Infection after Adult-to-Adult Living Donor Liver Transplantation

  • 1Department of Surgery, University of Ulsan College of Medicine, Asan Medical Center, Seoul, Korea.


PURPOSE: Living donor liver transplantation (LDLT) has become an evolving option to overcome the shortage of cadaveric donor organ in adults as well as in children. The purpose of this study was to determine the incidence, timing, sites, and risk factors of infection after adult-to-adult LDLT.

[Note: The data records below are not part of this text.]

Lemma load_data_dispatch_witness :
  endswith "data.csv" ".csv" = true
  ∧ sample_read_csv (mkUploadedFile "data.csv" "age,city") = Ok sample_df
  ∧ load_data sample_read_csv sample_read_excel
      (mkUploadedFile "data.csv" "age,city") = Ok (Some sample_df, [])
  ∧ load_data sample_read_csv sample_read_excel
      (mkUploadedFile "data.csv" "") =
    Ok (None, [StError "Error loading file: No columns to parse from file"])
  ∧ load_data sample_read_csv sample_read_excel
      (mkUploadedFile "book.xlsx" "PK") =
    Ok (None, [StError
      "Error loading file: Excel file format cannot be determined"])
  ∧ load_data sample_read_csv sample_read_excel
      (mkUploadedFile "data.txt" "age,city") =
    Ok (None, [StError unsupported_message]).
Proof.
  split; [reflexivity|]. split; [reflexivity|].
  split; [|split; [|split]].
  - exact (proj1 (proj1 (load_data_dispatch sample_read_csv sample_read_excel
                           (mkUploadedFile "data.csv" "age,city")) eq_refl)
                 sample_df eq_refl).
  - exact (proj2 (proj1 (load_data_dispatch sample_read_csv sample_read_excel
                           (mkUploadedFile "data.csv" "")) eq_refl)
                 (LibraryError "No columns to parse from file") eq_refl).
  - exact (proj2 (proj1 (proj2 (load_data_dispatch sample_read_csv
                                  sample_read_excel
                                  (mkUploadedFile "book.xlsx" "PK")))
                        eq_refl (or_introl eq_refl))
                 (LibraryError "Excel file format cannot be determined")
                 eq_refl).
  - exact (proj1 (proj2 (proj2 (load_data_dispatch sample_read_csv
                                  sample_read_excel
                                  (mkUploadedFile "data.txt" "age,city"))))
                 eq_refl eq_refl eq_refl).
Defined.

The authors performed 104 adult-to-adult LDLT in 103 patients during the period of February 1997 and December 1999. The major indications for transplantation were chronic hepatitis B (53), hepatocellular carcinoma (27), and fulminant hepatitis (10). Right hepatic lobe was used in 54 cases and left lobe in 50. Graft weight-to-standard liver volume of the recipient ranged from 28.91% to 77.43% (mean 47.60%). No patient died during surgery. The incidence, timing, sites, and risk factors of infection after adult- to-adult LDLT were investigated retrospectively.
A total of 114 cases of infection, including 85 bacterial, 3 mycobacterial, 16 fungal and 10 viral infection, developed in 65 (63.1%) patients. Seventy-one cases of infection occurred within 1 month after surgery. Intra-abdominal infection (31), hepato-biliary infection (19), primary bacteremia (12), and pneumonia (10) were the frequent ones, which developed mainly within 1 month after transplantation. Eight of 9 patients with pneumonia that developed early in the postoperative course died. Since January 1999, the incidence of pneumonia declined significantly from 20.0% (7/35) to 2.9% (2/68). Most fungal infection, including 7 cases of intra-abdominal infection, also occurred within 1 month after surgery (13/16). In contrast, all the 10 cases of viral infection developed after 2 months postoperatively. One case each of recurrent hepatitis B, recurrent hepatitis C, and posttransplant lymphoproliferative disorder died. Patients with infection showed significantly lower survival rate than those without infection (66.2% vs. 97.4%, p=0.0009). The indication for transplantation, amount of intraoperative RBC transfusion, and value of prothrombin time at the 7th day after surgery were significant risk factors for early serious infection on multivariate analysis. Urgency of operation was the only significant risk factor for early fungal infection on univariate analysis.
For the prevention of early serious infection after liver transplantation, efforts to reduce the amount of intraoperative transfusion and to protect the graft from perioperative insults should be executed. Preemptive anti-fungal therapy is suggested in cases of emergent operation.